Whenever a line in the entries below contains "ToUpper", copy that line.
Segment Start: PROVIDED RECORDS
(* ===== verification/GoScan.v ===== *)
(** More of Go's [strings], [bufio], [encoding/hex] and [net]: what the readers
    of text tables use.  Case is that of ASCII. *)

From S2P Require Import Prelude GoStrings GoStringsFacts Netip NetipRoundtrip.
From Stdlib Require Import Ascii.

Definition newline : string := byte_str [10%nat].

(** ** bufio.Scanner *)

(** The lines it finds, without their newline; a rest that is not ended by one
    is a line unless it is empty. *)
Fixpoint scan_lines (cur : string) (s : string) : list string :=
  match s with
  | "" => if cur =?s "" then [] else [string_rev cur]
  | String c s' =>
      if Nat.eqb (nat_of_ascii c) 10 then string_rev cur :: scan_lines "" s' else scan_lines (String c cur) s'
  end.

(** A carriage return at the end of a line is dropped. *)
Definition drop_cr (line : string) : string := TrimSuffix line (byte_str [13%nat]).

(** The longest line of a Scanner whose buffer is not set. *)
Definition MaxScanTokenSize : Z := 64 * 1024.

(** The lines up to one that is too long, and whether there is one. *)
Fixpoint scan_upto (limit : Z) (lines : list string) : list string * bool :=
  match lines with
  | [] => ([], false)
  | l :: lines =>
      if limit <=? Z.of_nat (String.length l) then ([], true)
      else let '(ls, long) := scan_upto limit lines in (drop_cr l :: ls, long)
  end.

Definition Scan (text : string) : list string * bool := scan_upto MaxScanTokenSize (scan_lines "" text).

Definition too_long : string := "bufio.Scanner: token too long".

(** ** strings *)

Definition flush_word (cur : string) : list string := if cur =?s "" then [] else [string_rev cur].

(** [strings.Fields] *)
Fixpoint fields_fuel (fuel : nat) (cur : string) (s : string) : list string :=
  match fuel with
  | O => flush_word cur
  | S fuel =>
      match s with
      | "" => flush_word cur
      | String c s' =>
          match strip_space_prefix s with
          | Some rest => flush_word cur ++ fields_fuel fuel "" rest
          | None => fields_fuel fuel (String c cur) s'
          end
      end
  end.

Definition Fields (s : string) : list string := fields_fuel (String.length s) "" s.

Definition in_set (set : string) (c : ascii) : bool := existsb (Ascii.eqb c) (String.list_ascii_of_string set).

Fixpoint trim_left (set s : string) : string :=
  match s with
  | "" => ""
  | String c s' => if in_set set c then trim_left set s' else s
  end.

(** [strings.Trim] with a set of bytes *)
Definition Trim (s set : string) : string := string_rev (trim_left set (string_rev (trim_left set s))).

Definition ContainsAny (s set : string) : bool := existsb (in_set set) (String.list_ascii_of_string s).

Definition upper_byte (c : ascii) : ascii :=
  let n := nat_of_ascii c in if Nat.leb 97 n && Nat.leb n 122 then ascii_of_nat (n - 32) else c.

Fixpoint ToUpper (s : string) : string :=
  match s with
  | "" => ""
  | String c s' => String (upper_byte c) (ToUpper s')
  end.

(** ** hex *)

(** [hex.DecodeString] *)
Fixpoint hex_decode (s : string) : option (list Z) :=
  match s with
  | "" => Some []
  | String a (String b s') =>
      match hex_val a, hex_val b, hex_decode s' with
      | Some x, Some y, Some l => Some (16 * x + y :: l)
      | _, _, _ => None
      end
  | _ => None
  end.

(** [strconv.ParseUint(s, 16, bits)] *)
Definition ParseHex (bits : Z) (s : string) : option Z :=
  match s with
  | "" => None
  | _ => let '(_, v, rest) := hex_run 0 s in if (rest =?s "") && (v <? 2 ^ bits) then Some v else None
  end.

(** ** net *)

(** [net.IP.To4]: of four bytes, or of an IPv4 address in sixteen. *)
Definition in6 (b : list Z) : bool := forallb (Z.eqb 0) (take 10 b) && forallb (Z.eqb 255) (take 2 (drop 10 b)).

Definition To4 (b : list Z) : option (list Z) :=
  if Nat.eqb (length b) 4 then Some b
  else if Nat.eqb (length b) 16 && in6 b then Some (drop 12 b) else None.

(** [net.IP.String] of four or sixteen bytes *)
Definition IP_String (b : list Z) : string := match To4 b with Some b4 => string4 b4 | None => string6 (v6groups b) end.

(** [net.ParseIP], as sixteen bytes would be compared: the bytes of the address. *)
Definition ParseIP_bytes (s : string) : option (list Z) :=
  match ParseAddr s with
  | Some (A4 b) => Some b
  | Some (A6 b zone) => if zone =?s "" then Some b else None
  | None => None
  end.

(** [net.JoinHostPort] *)
Definition JoinHostPort (host port : string) : string :=
  if Contains host ":" then "[" +:+ host +:+ "]:" +:+ port else host +:+ ":" +:+ port.

Example scan_samples :
  (Fields "  a bc   d ", Trim "00:00:0" "0:", Trim "[::1]" "[]", hex_decode "0100007F", ParseHex 16 "1F90", ParseHex 16 "10000",
   IP_String [127; 0; 0; 1], IP_String [0;0;0;0;0;0;0;0;0;0;255;255;1;2;3;4], fst (Scan (byte_str [97; 13; 10; 98]%nat))) =
  (["a"; "bc"; "d"], "", "::1", Some [1; 0; 0; 127], Some 8080, None, "127.0.0.1", "1.2.3.4", ["a"; "b"]).
Proof. vm_compute. reflexivity. Qed.

(** * Facts about GoScan: the lines and words of a text are those it was put
    together from, and so are hexadecimal numbers. *)

(** ** Lines *)

Definition inline (s : string) : bool := all_chars (fun c => not_char (ascii_of_nat 10) c && not_char (ascii_of_nat 13) c) s.

Lemma inline_app s t : inline (s +:+ t) = inline s && inline t.
Proof. apply all_chars_app. Qed.

Lemma scan_inline cur s rest : inline s = true -> scan_lines cur (s +:+ rest) = scan_lines (string_rev s +:+ cur) rest.
Proof.
  revert cur; induction s as [|c s IH]; intros cur Hs; [done|]. unfold inline in *. cbn [all_chars] in Hs.
  apply andb_true_iff in Hs as [[Hc _]%andb_true_iff Hs]. rewrite app_String. cbn [scan_lines].
  assert (Nat.eqb (nat_of_ascii c) 10 = false) as ->.
  { apply Nat.eqb_neq. intros E. unfold not_char in Hc. apply negb_true_iff, Ascii.eqb_neq in Hc. apply Hc.
    by rewrite <- (ascii_nat_embedding c), E. }
  rewrite IH by done. by rewrite string_rev_cons, app_string_assoc.
Qed.

Lemma scan_line s rest : inline s = true -> scan_lines "" (s +:+ (newline +:+ rest)) = s :: scan_lines "" rest.
Proof.
  intros Hs. rewrite scan_inline by done. change (newline +:+ rest) with (String (ascii_of_nat 10) rest). cbn [scan_lines].
  change (Nat.eqb (nat_of_ascii (ascii_of_nat 10)) 10) with true. cbn iota.
  by rewrite string_app_nil, string_rev_involutive.
Qed.

Lemma scan_last s : inline s = true -> scan_lines "" s = if s =?s "" then [] else [s].
Proof.
  intros Hs. pose proof (scan_inline "" s "" Hs) as H. rewrite !string_app_nil in H. rewrite H. cbn [scan_lines].
  destruct (String.eqb_spec s "") as [->|Hne]; [done|].
  rewrite seqb_ne; [by rewrite string_rev_involutive|]. intros E. apply Hne. by rewrite <- (string_rev_involutive s), E.
Qed.

Lemma drop_cr_inline s : inline s = true -> drop_cr s = s.
Proof.
  intros Hs. unfold drop_cr, TrimSuffix. destruct (HasSuffix s (byte_str [13%nat])) eqn:E; [|done]. exfalso.
  apply HasSuffix_split in E. rewrite E, inline_app in Hs. apply andb_true_iff in Hs as [_ Hs]. by vm_compute in Hs.
Qed.

Lemma inline_plain s : all_chars plain s = true -> inline s = true.
Proof.
  apply all_chars_impl. intros c Hc. unfold plain in Hc. apply andb_true_iff in Hc as [H%Nat.ltb_lt _].
  unfold not_char. apply andb_true_iff; split; apply negb_true_iff, Ascii.eqb_neq; intros ->;
    rewrite nat_ascii_embedding in H by lia; lia.
Qed.

(** ** Whole texts *)

(** Lines, each ended by a newline. *)
Definition unlines (l : list string) : string := Join (map (fun x => x +:+ newline) l) "".

Lemma unlines_cons x l : unlines (x :: l) = x +:+ (newline +:+ unlines l).
Proof.
  unfold unlines. cbn [map]. destruct (map _ l) as [|y l'] eqn:E; cbn [Join]; [done|].
  by rewrite !app_string_assoc.
Qed.

Definition short_line (limit : Z) (s : string) : Prop := inline s = true /\ Z.of_nat (String.length s) < limit.

Lemma Scan_unlines l : Forall (short_line MaxScanTokenSize) l -> Scan (unlines l) = (l, false).
Proof.
  unfold Scan. intros HF. assert (scan_lines "" (unlines l) = l) as ->.
  { induction HF as [|x l [Hx _] HF IH]; [done|]. rewrite unlines_cons, scan_line by done. by rewrite IH. }
  induction HF as [|x l [Hx Hl] HF IH]; [done|]. cbn [scan_upto]. rewrite (proj2 (Z.leb_gt _ _)) by done.
  by rewrite IH, drop_cr_inline.
Qed.

(** ** Words *)

Fixpoint spaces (n : nat) : string := match n with O => "" | S n => String " " (spaces n) end.

(** A word: not empty, and plain. *)
Definition word (w : string) : Prop := w <> "" /\ all_chars plain w = true.

(** Each word after some spaces; between words there is at least one. *)
Definition spaced (l : list (nat * string)) : string := Join (map (fun p => spaces p.1 +:+ p.2) l) " ".

Lemma fields_plain w n cur s : all_chars plain w = true -> fields_fuel (String.length w + n) cur (w +:+ s) = fields_fuel n (string_rev w +:+ cur) s.
Proof.
  revert cur; induction w as [|c w IH]; intros cur Hw; [done|]. cbn [all_chars] in Hw. apply andb_true_iff in Hw as [Hc Hw].
  rewrite app_String. cbn [String.length Nat.add fields_fuel]. rewrite plain_start by done. rewrite IH by done.
  by rewrite string_rev_cons, app_string_assoc.
Qed.

Lemma space_prefix s : strip_space_prefix (String " " s) = Some s.
Proof. destruct s as [|? ?]; vm_compute; reflexivity. Qed.

Lemma fields_spaces k n s : fields_fuel (k + n) "" (spaces k +:+ s) = fields_fuel n "" s.
Proof.
  induction k as [|k IH]; [done|]. cbn [spaces]. rewrite app_String. cbn [Nat.add fields_fuel]. rewrite space_prefix. exact IH.
Qed.

Lemma spaces_length k : String.length (spaces k) = k.
Proof. induction k as [|k IH]; [done|]. cbn. by rewrite IH. Qed.

Lemma flush_rev w : w <> "" -> flush_word (string_rev w +:+ "") = [w].
Proof.
  intros Hw. unfold flush_word. rewrite string_app_nil, string_rev_involutive. rewrite seqb_ne; [done|].
  intros E. apply Hw. by rewrite <- (string_rev_involutive w), E.
Qed.

Lemma Fields_spaced l : Forall (fun p => word p.2) l -> Fields (spaced l) = map snd l.
Proof.
  intros HF. unfold Fields. induction HF as [|[k w] l [Hw Hp] HF IH]; [done|]. cbn [fst snd] in *. unfold spaced in *. cbn [map].
  destruct (map (fun p : nat * string => spaces p.1 +:+ p.2) l) as [|y l'] eqn:E.
  - destruct l; [|done]. cbn [Join fst snd map]. rewrite app_length_string, spaces_length, fields_spaces.
    replace (String.length w) with (String.length w + 0)%nat by lia. rewrite <- (string_app_nil w) at 2. rewrite fields_plain by done.
    cbn [fields_fuel]. by apply flush_rev.
  - cbn [fst snd]. change (Join ((spaces k +:+ w) :: y :: l') " ") with ((spaces k +:+ w) +:+ " " +:+ Join (y :: l') " ").
    rewrite app_string_assoc, !app_length_string, spaces_length, fields_spaces, fields_plain by done.
    change (" " +:+ Join (y :: l') " ") with (String " " (Join (y :: l') " ")). cbn [String.length Nat.add fields_fuel].
    rewrite space_prefix, flush_rev, IH by done. done.
Qed.

(** ** Hexadecimal *)

(** Two upper-case digits. *)
Definition hex2 (b : Z) : string := ToUpper (hex_digit (b / 16) +:+ hex_digit (b mod 16)).

Definition hex2_ok (n : nat) : bool :=
  let b := Z.of_nat n in
  match hex2 b with
  | String x (String y "") =>
      match hex_val x, hex_val y with Some u, Some v => (u =? b / 16) && (v =? b mod 16) | _, _ => false end &&
      (plain x && plain y && not_char ":" x && not_char ":" y) && Bool.eqb (in_set "0:" x && in_set "0:" y) (b =? 0)
  | _ => false
  end.

Lemma hex2_chars b : 0 <= b < 256 -> exists x y, hex2 b = String x (String y "") /\ hex_val x = Some (b / 16) /\ hex_val y = Some (b mod 16) /\
  all_chars plain (hex2 b) = true /\ all_chars (not_char ":") (hex2 b) = true /\ all_chars (in_set "0:") (hex2 b) = (b =? 0).
Proof.
  intros Hb. assert (forallb hex2_ok (seq 0 256) = true) as H by (vm_compute; reflexivity). rewrite forallb_forall in H.
  specialize (H (Z.to_nat b)). rewrite in_seq in H. specialize (H ltac:(lia)). unfold hex2_ok in H. rewrite Z2Nat.id in H by lia. cbv zeta in H.
  destruct (hex2 b) as [|x [|y [|]]]; try done. destruct (hex_val x) as [u|] eqn:Ex, (hex_val y) as [v|] eqn:Ey; try done.
  apply andb_true_iff in H as [[[H1%Z.eqb_eq H2%Z.eqb_eq]%andb_true_iff [[[H3 H4]%andb_true_iff H5]%andb_true_iff H6]%andb_true_iff]%andb_true_iff H7%eqb_prop].
  exists x, y. subst u v. cbn [all_chars]. rewrite H3, H4, H5, H6, <- H7, !andb_true_r. by split_and!.
Qed.

Definition hex_bytes (b : list Z) : string := Join (map hex2 b) "".

Lemma hex_bytes_cons b l : hex_bytes (b :: l) = hex2 b +:+ hex_bytes l.
Proof. unfold hex_bytes. cbn [map]. destruct (map hex2 l); cbn [Join]; [by rewrite string_app_nil|done]. Qed.

Lemma hex_bytes_read l : Forall byte_ok l -> hex_decode (hex_bytes l) = Some l /\
  all_chars plain (hex_bytes l) = true /\ all_chars (not_char ":") (hex_bytes l) = true /\ all_chars (in_set "0:") (hex_bytes l) = forallb (Z.eqb 0) l.
Proof.
  induction 1 as [|b l Hb HF (IH1 & IH2 & IH3 & IH4)]; [done|]. rewrite hex_bytes_cons.
  destruct (hex2_chars b Hb) as (x & y & E & Hx & Hy & H1 & H2 & H3). rewrite !all_chars_app, H1, H2, H3, IH2, IH3, IH4, E, !app_String.
  change ("" +:+ hex_bytes l) with (hex_bytes l). cbn [hex_decode forallb]. rewrite Hx, Hy, IH1. split_and!; [|done|done|by rewrite (Z.eqb_sym 0 b)].
  do 2 f_equal. pose proof (Z.div_mod b 16). lia.
Qed.

(** ** Trimming *)

Lemma trim_left_spec set s : exists a, s = a +:+ trim_left set s /\ all_chars (in_set set) a = true /\
  match trim_left set s with String c _ => in_set set c = false | "" => True end.
Proof.
  induction s as [|c s (a & E & Ha & H)]; [by exists ""|]. cbn [trim_left]. destruct (in_set set c) eqn:Hc; [|by exists ""].
  exists (String c a). rewrite app_String, <- E. cbn [all_chars]. by rewrite Hc.
Qed.

Lemma all_chars_rev p s : all_chars p (string_rev s) = all_chars p s.
Proof.
  induction s as [|c s IH]; [done|]. rewrite string_rev_cons, all_chars_app, IH. cbn [all_chars]. rewrite andb_true_r. apply andb_comm.
Qed.

(** Nothing is left exactly when everything was to go. *)
Lemma Trim_empty set s : (Trim s set =?s "") = all_chars (in_set set) s.
Proof.
  unfold Trim. destruct (trim_left_spec set s) as (a & E & Ha & H). set (t := trim_left set s) in *.
  destruct (trim_left_spec set (string_rev t)) as (b & E' & Hb & H'). set (u := trim_left set (string_rev t)) in *.
  assert (all_chars (in_set set) s = all_chars (in_set set) u) as ->.
  { rewrite E, all_chars_app, Ha, <- (all_chars_rev _ t), E', all_chars_app, Hb. done. }
  destruct u as [|c u]; [done|]. cbn [all_chars]. rewrite H'. rewrite string_rev_cons. by destruct (string_rev u).
Qed.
Segment End: PROVIDED RECORDS
▸ ANSWER TO THE PROBLEM
Fixpoint ToUpper (s : string) : string :=
  | String c s' => String (upper_byte c) (ToUpper s')
Definition hex2 (b : Z) : string := ToUpper (hex_digit (b / 16) +:+ hex_digit (b mod 16)).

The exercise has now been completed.